What you are asked to do → Of all the lines below, output only those starting at the one with "- specialize (Hl2 _ Hx). lia." and ending at the one with "#[export] Hint Resolve", both ends included, exactly as written.

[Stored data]
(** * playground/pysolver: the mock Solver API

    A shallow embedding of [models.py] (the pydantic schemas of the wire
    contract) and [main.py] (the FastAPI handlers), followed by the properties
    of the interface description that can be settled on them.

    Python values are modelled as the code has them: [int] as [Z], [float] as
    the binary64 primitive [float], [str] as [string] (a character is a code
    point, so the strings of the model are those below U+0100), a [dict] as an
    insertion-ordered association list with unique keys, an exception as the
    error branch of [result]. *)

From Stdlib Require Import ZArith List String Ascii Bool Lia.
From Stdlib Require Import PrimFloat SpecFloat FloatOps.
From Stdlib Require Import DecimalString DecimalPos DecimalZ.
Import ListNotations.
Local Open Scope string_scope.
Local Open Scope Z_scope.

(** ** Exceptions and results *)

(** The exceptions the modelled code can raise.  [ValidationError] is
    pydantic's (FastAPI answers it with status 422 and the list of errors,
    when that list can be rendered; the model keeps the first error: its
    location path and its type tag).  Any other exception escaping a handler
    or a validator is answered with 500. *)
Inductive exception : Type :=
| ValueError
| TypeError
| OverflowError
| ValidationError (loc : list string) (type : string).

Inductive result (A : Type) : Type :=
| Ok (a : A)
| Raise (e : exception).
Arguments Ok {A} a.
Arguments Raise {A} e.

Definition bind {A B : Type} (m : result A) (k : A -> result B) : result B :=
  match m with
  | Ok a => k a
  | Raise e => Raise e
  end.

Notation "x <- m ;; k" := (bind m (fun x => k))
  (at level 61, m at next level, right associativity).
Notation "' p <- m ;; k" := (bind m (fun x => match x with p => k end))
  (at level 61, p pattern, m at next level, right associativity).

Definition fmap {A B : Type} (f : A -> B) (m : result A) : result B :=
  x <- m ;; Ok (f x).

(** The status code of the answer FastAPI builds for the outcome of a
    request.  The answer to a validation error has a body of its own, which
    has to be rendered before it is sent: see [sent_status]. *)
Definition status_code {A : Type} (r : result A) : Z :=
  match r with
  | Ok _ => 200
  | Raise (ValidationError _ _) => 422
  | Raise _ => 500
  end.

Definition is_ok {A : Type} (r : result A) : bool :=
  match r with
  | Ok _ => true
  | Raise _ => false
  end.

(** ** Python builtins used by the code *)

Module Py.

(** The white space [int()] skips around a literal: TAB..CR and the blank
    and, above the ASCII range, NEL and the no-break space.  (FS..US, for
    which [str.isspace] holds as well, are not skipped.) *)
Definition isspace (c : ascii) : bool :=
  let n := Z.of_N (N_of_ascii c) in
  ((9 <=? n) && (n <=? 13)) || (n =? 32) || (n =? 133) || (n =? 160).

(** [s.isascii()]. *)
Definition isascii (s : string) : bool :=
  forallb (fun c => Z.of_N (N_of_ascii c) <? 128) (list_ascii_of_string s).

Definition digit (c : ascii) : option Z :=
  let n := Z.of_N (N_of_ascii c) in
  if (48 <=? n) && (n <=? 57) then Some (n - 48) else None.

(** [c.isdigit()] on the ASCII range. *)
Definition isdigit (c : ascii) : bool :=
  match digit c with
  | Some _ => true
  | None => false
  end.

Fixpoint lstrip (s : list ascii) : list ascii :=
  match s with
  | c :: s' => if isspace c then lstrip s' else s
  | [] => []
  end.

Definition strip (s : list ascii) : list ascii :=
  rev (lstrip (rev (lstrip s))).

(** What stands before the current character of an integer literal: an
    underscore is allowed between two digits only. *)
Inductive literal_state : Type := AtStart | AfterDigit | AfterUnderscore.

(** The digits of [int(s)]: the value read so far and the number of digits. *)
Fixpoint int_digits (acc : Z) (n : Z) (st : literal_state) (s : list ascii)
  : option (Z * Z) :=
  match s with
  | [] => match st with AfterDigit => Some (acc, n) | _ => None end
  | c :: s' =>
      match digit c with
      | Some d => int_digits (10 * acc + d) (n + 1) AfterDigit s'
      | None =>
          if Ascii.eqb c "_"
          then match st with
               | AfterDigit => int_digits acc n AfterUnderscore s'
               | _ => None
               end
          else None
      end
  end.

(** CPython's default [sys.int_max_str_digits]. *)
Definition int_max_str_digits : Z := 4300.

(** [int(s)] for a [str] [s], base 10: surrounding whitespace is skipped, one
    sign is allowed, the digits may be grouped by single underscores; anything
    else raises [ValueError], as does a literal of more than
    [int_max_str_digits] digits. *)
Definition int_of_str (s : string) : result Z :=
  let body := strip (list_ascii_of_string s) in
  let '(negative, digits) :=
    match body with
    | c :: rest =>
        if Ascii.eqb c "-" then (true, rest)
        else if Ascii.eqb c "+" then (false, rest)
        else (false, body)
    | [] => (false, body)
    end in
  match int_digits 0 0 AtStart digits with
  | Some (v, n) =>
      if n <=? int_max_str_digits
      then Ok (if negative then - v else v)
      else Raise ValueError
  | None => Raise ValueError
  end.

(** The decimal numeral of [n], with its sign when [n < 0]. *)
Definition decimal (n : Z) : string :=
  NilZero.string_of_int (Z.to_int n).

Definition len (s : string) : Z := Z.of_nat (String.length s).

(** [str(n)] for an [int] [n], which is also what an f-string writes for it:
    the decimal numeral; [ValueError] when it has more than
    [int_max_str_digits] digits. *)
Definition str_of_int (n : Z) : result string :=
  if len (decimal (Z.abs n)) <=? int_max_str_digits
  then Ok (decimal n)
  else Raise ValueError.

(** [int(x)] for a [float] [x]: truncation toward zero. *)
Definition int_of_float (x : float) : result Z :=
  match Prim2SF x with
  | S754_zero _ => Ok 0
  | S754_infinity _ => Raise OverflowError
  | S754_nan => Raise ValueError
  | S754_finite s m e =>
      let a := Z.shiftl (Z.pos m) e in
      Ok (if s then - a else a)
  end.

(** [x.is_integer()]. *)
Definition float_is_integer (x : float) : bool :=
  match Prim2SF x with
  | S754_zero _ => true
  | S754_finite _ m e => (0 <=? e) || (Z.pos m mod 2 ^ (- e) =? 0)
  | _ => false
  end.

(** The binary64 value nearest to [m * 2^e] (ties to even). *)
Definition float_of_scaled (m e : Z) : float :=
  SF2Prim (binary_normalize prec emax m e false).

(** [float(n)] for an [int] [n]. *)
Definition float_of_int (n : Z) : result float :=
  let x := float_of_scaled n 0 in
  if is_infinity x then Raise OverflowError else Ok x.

--

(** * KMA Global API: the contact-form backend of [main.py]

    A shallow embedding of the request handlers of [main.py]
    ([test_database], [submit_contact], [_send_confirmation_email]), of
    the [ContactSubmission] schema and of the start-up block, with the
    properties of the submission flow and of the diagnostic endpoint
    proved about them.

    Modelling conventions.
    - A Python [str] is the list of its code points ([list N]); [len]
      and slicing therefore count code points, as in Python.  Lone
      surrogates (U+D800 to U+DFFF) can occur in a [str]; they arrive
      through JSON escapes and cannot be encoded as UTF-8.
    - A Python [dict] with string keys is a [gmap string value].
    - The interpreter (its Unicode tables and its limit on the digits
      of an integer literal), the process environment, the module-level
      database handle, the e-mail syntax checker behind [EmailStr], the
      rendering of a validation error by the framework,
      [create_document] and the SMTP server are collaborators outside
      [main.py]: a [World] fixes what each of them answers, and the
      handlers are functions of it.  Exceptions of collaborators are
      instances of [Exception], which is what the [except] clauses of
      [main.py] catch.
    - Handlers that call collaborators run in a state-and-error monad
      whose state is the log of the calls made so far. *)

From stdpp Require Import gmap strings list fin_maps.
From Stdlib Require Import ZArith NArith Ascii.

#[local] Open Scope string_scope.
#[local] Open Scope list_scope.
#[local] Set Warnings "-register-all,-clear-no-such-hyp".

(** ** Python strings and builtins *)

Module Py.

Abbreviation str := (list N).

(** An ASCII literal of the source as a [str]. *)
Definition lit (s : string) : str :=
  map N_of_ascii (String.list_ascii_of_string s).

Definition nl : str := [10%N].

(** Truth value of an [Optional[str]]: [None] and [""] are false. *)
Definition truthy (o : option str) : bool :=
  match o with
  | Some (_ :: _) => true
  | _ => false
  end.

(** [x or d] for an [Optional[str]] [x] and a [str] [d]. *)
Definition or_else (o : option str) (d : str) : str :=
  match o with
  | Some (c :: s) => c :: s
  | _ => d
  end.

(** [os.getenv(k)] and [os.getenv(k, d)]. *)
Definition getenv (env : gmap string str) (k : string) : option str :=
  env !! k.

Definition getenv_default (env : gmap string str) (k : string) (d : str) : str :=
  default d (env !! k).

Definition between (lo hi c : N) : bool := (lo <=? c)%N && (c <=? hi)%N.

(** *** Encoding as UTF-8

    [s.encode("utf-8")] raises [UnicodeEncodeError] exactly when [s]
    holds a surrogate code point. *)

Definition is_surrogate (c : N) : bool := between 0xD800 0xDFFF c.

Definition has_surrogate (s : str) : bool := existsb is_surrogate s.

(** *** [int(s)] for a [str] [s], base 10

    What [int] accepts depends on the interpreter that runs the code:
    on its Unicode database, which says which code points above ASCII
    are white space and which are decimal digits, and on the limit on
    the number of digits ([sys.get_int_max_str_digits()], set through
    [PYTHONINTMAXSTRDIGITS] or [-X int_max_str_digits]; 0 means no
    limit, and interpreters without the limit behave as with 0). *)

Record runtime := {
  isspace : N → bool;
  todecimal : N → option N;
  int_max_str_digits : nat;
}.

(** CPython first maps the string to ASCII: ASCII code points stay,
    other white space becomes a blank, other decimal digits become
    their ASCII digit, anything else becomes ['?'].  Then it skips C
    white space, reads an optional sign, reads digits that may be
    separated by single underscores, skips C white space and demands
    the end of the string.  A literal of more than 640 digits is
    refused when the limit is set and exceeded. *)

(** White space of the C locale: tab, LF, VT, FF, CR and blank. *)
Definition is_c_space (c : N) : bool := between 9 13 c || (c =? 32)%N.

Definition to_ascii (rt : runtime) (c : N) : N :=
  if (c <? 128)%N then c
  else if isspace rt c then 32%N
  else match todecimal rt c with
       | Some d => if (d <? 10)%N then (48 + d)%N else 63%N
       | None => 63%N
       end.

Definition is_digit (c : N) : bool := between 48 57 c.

--

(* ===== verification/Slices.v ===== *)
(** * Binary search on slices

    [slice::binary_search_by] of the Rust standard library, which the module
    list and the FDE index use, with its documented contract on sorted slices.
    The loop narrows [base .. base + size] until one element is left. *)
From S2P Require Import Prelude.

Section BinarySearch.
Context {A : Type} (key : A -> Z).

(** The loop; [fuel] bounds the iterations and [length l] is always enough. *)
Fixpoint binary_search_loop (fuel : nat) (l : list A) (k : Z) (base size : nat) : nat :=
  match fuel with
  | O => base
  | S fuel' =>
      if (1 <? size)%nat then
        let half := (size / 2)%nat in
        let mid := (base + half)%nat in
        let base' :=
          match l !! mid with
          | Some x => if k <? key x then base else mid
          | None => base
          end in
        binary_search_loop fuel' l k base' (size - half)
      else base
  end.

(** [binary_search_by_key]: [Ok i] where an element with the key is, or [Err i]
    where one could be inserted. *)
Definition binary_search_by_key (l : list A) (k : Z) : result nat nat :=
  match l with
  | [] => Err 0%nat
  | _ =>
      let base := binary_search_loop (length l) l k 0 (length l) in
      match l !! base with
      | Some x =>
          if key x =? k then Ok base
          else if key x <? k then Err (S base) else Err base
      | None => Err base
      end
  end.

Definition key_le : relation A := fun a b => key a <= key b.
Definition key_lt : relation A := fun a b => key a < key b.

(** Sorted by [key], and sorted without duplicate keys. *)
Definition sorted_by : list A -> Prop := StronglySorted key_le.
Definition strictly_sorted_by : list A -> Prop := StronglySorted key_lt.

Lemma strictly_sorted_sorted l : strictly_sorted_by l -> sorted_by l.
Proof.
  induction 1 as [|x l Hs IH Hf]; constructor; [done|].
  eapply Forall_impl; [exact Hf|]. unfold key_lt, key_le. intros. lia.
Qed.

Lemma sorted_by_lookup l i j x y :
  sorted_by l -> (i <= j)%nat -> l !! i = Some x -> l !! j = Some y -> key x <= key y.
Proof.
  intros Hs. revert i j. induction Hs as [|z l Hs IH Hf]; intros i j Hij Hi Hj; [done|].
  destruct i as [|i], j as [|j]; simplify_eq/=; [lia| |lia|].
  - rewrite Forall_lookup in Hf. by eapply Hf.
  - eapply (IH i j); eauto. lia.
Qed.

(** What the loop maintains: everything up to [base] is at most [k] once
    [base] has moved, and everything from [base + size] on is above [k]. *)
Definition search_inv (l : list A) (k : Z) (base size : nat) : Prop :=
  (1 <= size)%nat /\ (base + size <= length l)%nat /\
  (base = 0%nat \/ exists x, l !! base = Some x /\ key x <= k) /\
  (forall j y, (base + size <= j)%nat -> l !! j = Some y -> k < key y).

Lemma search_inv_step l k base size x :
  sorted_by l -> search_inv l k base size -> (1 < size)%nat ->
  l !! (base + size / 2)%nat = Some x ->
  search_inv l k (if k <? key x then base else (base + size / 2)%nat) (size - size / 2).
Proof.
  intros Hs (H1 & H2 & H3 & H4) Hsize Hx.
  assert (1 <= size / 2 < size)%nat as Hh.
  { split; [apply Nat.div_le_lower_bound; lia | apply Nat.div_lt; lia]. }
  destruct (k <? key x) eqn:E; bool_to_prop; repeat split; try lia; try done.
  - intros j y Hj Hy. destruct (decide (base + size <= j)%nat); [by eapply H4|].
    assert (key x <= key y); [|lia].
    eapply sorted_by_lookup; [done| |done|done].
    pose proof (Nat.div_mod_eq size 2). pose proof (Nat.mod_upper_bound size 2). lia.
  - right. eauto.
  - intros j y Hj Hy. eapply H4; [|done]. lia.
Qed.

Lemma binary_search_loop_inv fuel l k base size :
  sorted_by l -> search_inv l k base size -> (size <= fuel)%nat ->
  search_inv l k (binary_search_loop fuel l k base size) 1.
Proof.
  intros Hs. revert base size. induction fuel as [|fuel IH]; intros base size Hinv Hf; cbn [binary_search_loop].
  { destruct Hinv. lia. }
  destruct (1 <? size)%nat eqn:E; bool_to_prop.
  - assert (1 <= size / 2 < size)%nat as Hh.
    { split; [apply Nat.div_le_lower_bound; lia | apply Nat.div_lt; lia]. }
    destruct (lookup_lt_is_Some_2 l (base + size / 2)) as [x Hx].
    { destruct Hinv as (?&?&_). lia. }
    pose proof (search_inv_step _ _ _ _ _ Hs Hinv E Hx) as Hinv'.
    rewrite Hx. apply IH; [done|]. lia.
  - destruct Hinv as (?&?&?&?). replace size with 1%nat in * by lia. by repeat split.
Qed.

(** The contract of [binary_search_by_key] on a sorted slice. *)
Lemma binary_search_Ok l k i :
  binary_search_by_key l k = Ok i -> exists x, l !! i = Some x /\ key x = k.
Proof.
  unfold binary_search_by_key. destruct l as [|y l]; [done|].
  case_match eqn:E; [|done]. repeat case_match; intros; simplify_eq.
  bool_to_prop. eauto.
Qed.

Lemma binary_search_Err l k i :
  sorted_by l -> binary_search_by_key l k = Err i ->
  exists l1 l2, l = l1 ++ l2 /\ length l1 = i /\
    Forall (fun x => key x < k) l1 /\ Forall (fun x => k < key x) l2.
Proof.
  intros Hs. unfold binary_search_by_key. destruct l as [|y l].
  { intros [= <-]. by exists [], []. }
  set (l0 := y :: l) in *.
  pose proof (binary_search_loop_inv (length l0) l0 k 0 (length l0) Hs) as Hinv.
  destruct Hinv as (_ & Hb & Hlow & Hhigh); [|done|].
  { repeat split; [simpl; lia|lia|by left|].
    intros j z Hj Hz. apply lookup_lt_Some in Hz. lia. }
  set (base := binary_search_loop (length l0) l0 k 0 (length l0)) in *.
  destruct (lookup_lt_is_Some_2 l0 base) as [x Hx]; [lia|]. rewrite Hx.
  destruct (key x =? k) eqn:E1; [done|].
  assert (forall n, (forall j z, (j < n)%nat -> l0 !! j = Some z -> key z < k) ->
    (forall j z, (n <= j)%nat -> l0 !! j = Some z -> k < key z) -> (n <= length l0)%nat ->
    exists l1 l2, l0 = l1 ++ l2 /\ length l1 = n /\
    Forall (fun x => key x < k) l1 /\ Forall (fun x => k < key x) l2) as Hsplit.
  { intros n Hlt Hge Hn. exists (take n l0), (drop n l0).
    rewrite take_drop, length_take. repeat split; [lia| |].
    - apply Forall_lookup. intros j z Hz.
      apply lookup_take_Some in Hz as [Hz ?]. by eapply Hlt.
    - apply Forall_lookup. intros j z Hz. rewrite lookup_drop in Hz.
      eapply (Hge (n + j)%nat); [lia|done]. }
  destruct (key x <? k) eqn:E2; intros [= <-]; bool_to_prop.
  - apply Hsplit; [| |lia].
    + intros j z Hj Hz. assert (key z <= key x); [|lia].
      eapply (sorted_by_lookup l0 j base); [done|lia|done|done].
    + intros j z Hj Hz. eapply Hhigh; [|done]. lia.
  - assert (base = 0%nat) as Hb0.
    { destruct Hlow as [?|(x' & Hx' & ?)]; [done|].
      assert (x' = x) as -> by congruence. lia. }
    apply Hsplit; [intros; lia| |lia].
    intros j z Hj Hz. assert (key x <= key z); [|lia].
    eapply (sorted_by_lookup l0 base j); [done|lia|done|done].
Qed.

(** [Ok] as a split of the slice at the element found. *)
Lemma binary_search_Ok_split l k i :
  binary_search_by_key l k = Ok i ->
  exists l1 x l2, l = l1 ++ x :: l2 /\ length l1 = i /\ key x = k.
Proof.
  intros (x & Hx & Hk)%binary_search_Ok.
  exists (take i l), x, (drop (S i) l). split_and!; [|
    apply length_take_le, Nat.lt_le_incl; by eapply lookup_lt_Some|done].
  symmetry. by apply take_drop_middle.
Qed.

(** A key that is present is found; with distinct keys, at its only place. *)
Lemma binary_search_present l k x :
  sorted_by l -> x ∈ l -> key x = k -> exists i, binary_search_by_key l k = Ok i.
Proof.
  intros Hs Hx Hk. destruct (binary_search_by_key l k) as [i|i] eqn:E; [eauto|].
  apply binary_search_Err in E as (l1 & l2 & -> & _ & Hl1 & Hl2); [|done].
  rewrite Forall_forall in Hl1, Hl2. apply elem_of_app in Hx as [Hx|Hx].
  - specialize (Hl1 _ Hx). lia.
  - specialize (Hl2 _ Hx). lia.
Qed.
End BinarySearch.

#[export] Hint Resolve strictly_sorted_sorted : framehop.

Problem solution →
  - specialize (Hl2 _ Hx). lia.
Qed.
End BinarySearch.

#[export] Hint Resolve strictly_sorted_sorted : framehop.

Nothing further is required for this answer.